# Environmental Localization Mapping and Guidance for Visual Prosthesis Users

> **NIH NIH R01** · JOHNS HOPKINS UNIVERSITY · 2020 · $662,134

## Abstract

Project Summary
About 1.3 million Americans aged 40 and older are legally blind, a majority because of diseases
with onset later in life, such as glaucoma and age-related macular degeneration. Second Sight
has developed the world's first FDA approved retinal implant, Argus II, intended to restore some
functional vision for people suffering from retinitis pigmentosa (RP).
In this era of smart devices, generic navigation technology, such as GPS mapping apps for
smartphones, can provide directions to help guide a blind user from point A to point B. However,
these navigational aids do little to enable blind users to form an egocentric understanding of the
surroundings, are not suited to navigation indoors, and do nothing to assist in avoiding
obstacles to mobility. The Argus II, on the other hand, provides blind users with a limited visual
representation of their surroundings that improves users' ability to orient themselves and
traverse obstacles, yet lacks features for high-level navigation and semantic interpretation of the
surroundings. The proposed research aims to address these limitations of the Argus II through a
synergy of state-of-the-art stimultaneous localization and mapping (SLAM) and object
recognition technologies. For the past three years, JHU/APL has collaborated with Second
Sight to develop similar advanced vision-based capabilities for the Argus II, including
capabilities for object recognition and obstacle detection by stereo vision.
This proposal is driven by the hypothesis that navigation for users of retinal prosthetics can be
greatly improved by incorporating SLAM and object recognition technology conveying
environmental information via a retinal prosthesis and auditory feedback.
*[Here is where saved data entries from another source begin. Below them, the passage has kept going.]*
(** X17: the commands of one run of [process_single_repository], in order.
    Let the first fetch return the sets [Es] and [Ev], ending in [g1], and
    the run not be cut short by an exit of the interpreter. Then the two
    delete phases, run from [g1], return; in the state [g3] they end in,
    the tool has received the two [list] commands followed by the delete
    commands for the requested names that exist in [Es] and [Ev]. The
    second fetch is the one made in [g3], after the deletions: if it
    returns [Es'] and [Ev'], the run ends with the two [list] commands
    again followed by the [set] commands of exactly the items the gate lets
    through with respect to [Es'] and [Ev'], secrets first, each dict in
    its order; if it raises, nothing is set and the run returns [False]. *)
Theorem process_single_repository_call_trace (repo : string) (Ds Dv : list string)
    (S V : list (string * string)) (force : bool) (g g1 : Globals)
    (Es Ev : gset pykey) :
  set_order_spec ->
  _log_and_fetch_existing_repo_items repo g = (Returned (Es, Ev), g1) ->
  (forall c, fst (process_single_repository repo Ds Dv S V force g) <> SystemExit c) ->
  let after_deletes :=
    (overall_success <- delete_secrets_phase repo Ds Es true;;
     delete_variables_phase repo Dv Ev overall_success) g1 in
  let g3 := snd after_deletes in
  (exists b, fst after_deletes = Returned b) /\
  subprocess_calls g3
  = subprocess_calls g ++ list_commands repo ++ expected_deletions repo Ds Dv Es Ev /\
  match _log_and_fetch_existing_repo_items repo g3 with
  | (Returned (Es', Ev'), _) =>
      subprocess_calls (snd (process_single_repository repo Ds Dv S V force g))
      = subprocess_calls g3 ++ list_commands repo ++ expected_sets repo S V force Es' Ev'
  | (Raised _, g4) =>
      fst (process_single_repository repo Ds Dv S V force g) = Returned false /\
      subprocess_calls (snd (process_single_repository repo Ds Dv S V force g))
      = subprocess_calls g4
  | (SystemExit _, _) => False
  end.
Proof.
  intros Hord Hfetch Hne after_deletes g3. subst g3 after_deletes.
  remember (process_single_repository repo Ds Dv S V force g) as out eqn:Hout.
  rewrite process_single_repository_phases in Hout. unfold try_except in Hout.
  rewrite bind_apply, Hfetch in Hout. cbn beta iota in Hout.
  rewrite bind_apply in Hout.
  rewrite (bind_apply (delete_secrets_phase repo Ds Es true)).
  assert (Hnr1 : forall e, fst (delete_secrets_phase repo Ds Es true g1) <> Raised e).
  { destruct (delete_phase_calls repo
                "    Secrets to delete (existing and requested): "
                "    No secrets found to delete from the repository (intersection with requested list is empty)."
                (delete_github_secret repo) (delete_secret_command repo) Ds Es true g1 Hord
                (delete_github_secret_calls repo)
                (fun n g e => logged_call_not_raised _ _ _ _ _ g e))
      as (att & _ & _ & Hnr & _). exact Hnr. }
  destruct (delete_secrets_phase repo Ds Es true g1) as [[b1|e|c] g2] eqn:E1.
  2: { exfalso. apply (Hnr1 e). reflexivity. }
  2: { exfalso. apply (Hne c). rewrite Hout. reflexivity. }
  assert (Hc2 : subprocess_calls g2
                = subprocess_calls g1 ++
                  (delete_secret_command repo <$> set_order (to_actually_delete Ds Es))).
  { exact (delete_phase_returned repo _ _ (delete_github_secret repo)
             (delete_secret_command repo) Ds Es true g1 g2 b1 Hord
             (delete_github_secret_calls repo)
             (fun n g e => logged_call_not_raised _ _ _ _ _ g e) E1). }
  rewrite bind_apply in Hout.
  assert (Hnr2 : forall e, fst (delete_variables_phase repo Dv Ev b1 g2) <> Raised e).
  { destruct (delete_phase_calls repo
                "    Variables to delete (existing and requested): "
                "    No variables found to delete from the repository (intersection with requested list is empty)."
                (delete_github_variable repo) (delete_variable_command repo) Dv Ev b1 g2 Hord
                (delete_github_variable_calls repo)
                (fun n g e => logged_call_not_raised _ _ _ _ _ g e))
      as (att & _ & _ & Hnr & _). exact Hnr. }
  destruct (delete_variables_phase repo Dv Ev b1 g2) as [[b2|e|c] g3] eqn:E2.
  2: { exfalso. apply (Hnr2 e). reflexivity. }
  2: { exfalso. apply (Hne c). rewrite Hout. reflexivity. }
  assert (Hc3 : subprocess_calls g3
                = subprocess_calls g2 ++
                  (delete_variable_command repo <$> set_order (to_actually_delete Dv Ev))).
  { exact (delete_phase_returned repo _ _ (delete_github_variable repo)
             (delete_variable_command repo) Dv Ev b1 g2 g3 b2 Hord
             (delete_github_variable_calls repo)
             (fun n g e => logged_call_not_raised _ _ _ _ _ g e) E2). }
  cbn [fst snd]. split; [exists b2; reflexivity|]. split.
  { rewrite Hc3, Hc2, (log_and_fetch_calls repo g g1 _ Hfetch). unfold expected_deletions.
    rewrite <- !app_assoc. reflexivity. }
  unfold set_phases in Hout. rewrite bind_apply in Hout.
  destruct (_log_and_fetch_existing_repo_items repo g3) as [[[Es' Ev']|e|c] g4] eqn:Hf2.
  - cbn beta iota in Hout. rewrite bind_apply in Hout.
    match type of Hout with context [set_phase ?r ?h ?f ?l ?b ?g0] =>
      pose proof (fun e => set_phase_not_raised r h f l b g0 e
                    (fun kv g e => set_github_secret_not_raised _ _ _ _ _ g e)) as Hnr3;
      destruct (set_phase r h f l b g0) as [[b3|e|c] g5] eqn:E3
    end.
    2: { exfalso. apply (Hnr3 e). reflexivity. }
    2: { exfalso. apply (Hne c). rewrite Hout. reflexivity. }
    rewrite bind_apply in Hout.
    match type of Hout with context [set_phase ?r ?h ?f ?l ?b ?g0] =>
      pose proof (fun e => set_phase_not_raised r h f l b g0 e
                    (fun kv g e => set_github_variable_not_raised _ _ _ _ _ g e)) as Hnr4;
      destruct (set_phase r h f l b g0) as [[b4|e|c] g6] eqn:E4
    end.
    2: { exfalso. apply (Hnr4 e). reflexivity. }
    2: { exfalso. apply (Hne c). rewrite Hout. reflexivity. }
    pose proof (set_phase_returned repo _ _
                  (fun kv => if force || negb (bool_decide (KStr (fst kv) ∈ Es'))
                             then [set_secret_command repo (fst kv) (snd kv)] else [])
                  S b2 g4 g5 b3
                  (fun kv g => set_github_secret_calls_gated repo _ _ force Es' g) E3) as Hc5.
    pose proof (set_phase_returned repo _ _
                  (fun kv => if force || negb (bool_decide (KStr (fst kv) ∈ Ev'))
                             then [set_variable_command repo (fst kv) (snd kv)] else [])
                  V b3 g5 g6 b4
                  (fun kv g => set_github_variable_calls_gated repo _ _ force Ev' g) E4)
      as Hc6.
    rewrite (concat_gated
               (fun kv : string * string =>
                  force || negb (bool_decide (KStr (fst kv) ∈ Es')))
               (fun kv => set_secret_command repo (fst kv) (snd kv))) in Hc5.
    rewrite (concat_gated
               (fun kv : string * string =>
                  force || negb (bool_decide (KStr (fst kv) ∈ Ev')))
               (fun kv => set_variable_command repo (fst kv) (snd kv))) in Hc6.
    assert (Hend : subprocess_calls (snd out) = subprocess_calls g6).
    { rewrite Hout, bind_apply. unfold closing_log.
      destruct b4; unfold add_log, exec, ret; cbn [fst snd]; apply calls_add_log_entry. }
    rewrite Hend, Hc6, Hc5, (log_and_fetch_calls repo g3 g4 _ Hf2).
    unfold expected_sets, let_through. rewrite <- !app_assoc. reflexivity.
  - split.
    + rewrite Hout. reflexivity.
    + rewrite Hout. apply (respects_fatal_handler same_calls repo e same_calls_log g4).
  - apply (Hne c). rewrite Hout. reflexivity.
Qed.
SLAM enables the
visual prosthesis system to construct a map of the user's environment and locate the user within
that map. The system then provides object location and navigational cues via appropriate
sensory modalities enabling the user to mentally form an egocentric map of the environment.
We propose to develop and test a visual prosthesis system which 1) constructs a map of
unfamiliar environments and localizes the user using SLAM technology 2) automatically
identifies navigationally-relevant objects and landmarks using object recognition and 3) provides
sensory feedback for navigation, obstacle avoidance, and object/landmark identification.

## Key facts

- **NIH application ID:** 10019559
- **Project number:** 5R01EY029741-02
- **Recipient organization:** JOHNS HOPKINS UNIVERSITY
- **Principal Investigator:** Seth D Billings
- **Activity code:** R01 (R01, R21, SBIR, etc.)
- **Funding institute:** NIH
- **Fiscal year:** 2020
- **Award amount:** $662,134
- **Award type:** 5
- **Project period:** 2019-09-30 → 2023-07-31

## Primary source

NIH RePORTER: https://reporter.nih.gov/project-details/10019559

## Citation

> US National Institutes of Health, RePORTER application 10019559, Environmental Localization Mapping and Guidance for Visual Prosthesis Users (5R01EY029741-02). Retrieved via AI Analytics 2026-05-24 from https://api.ai-analytics.org/grant/nih/10019559. Licensed CC0.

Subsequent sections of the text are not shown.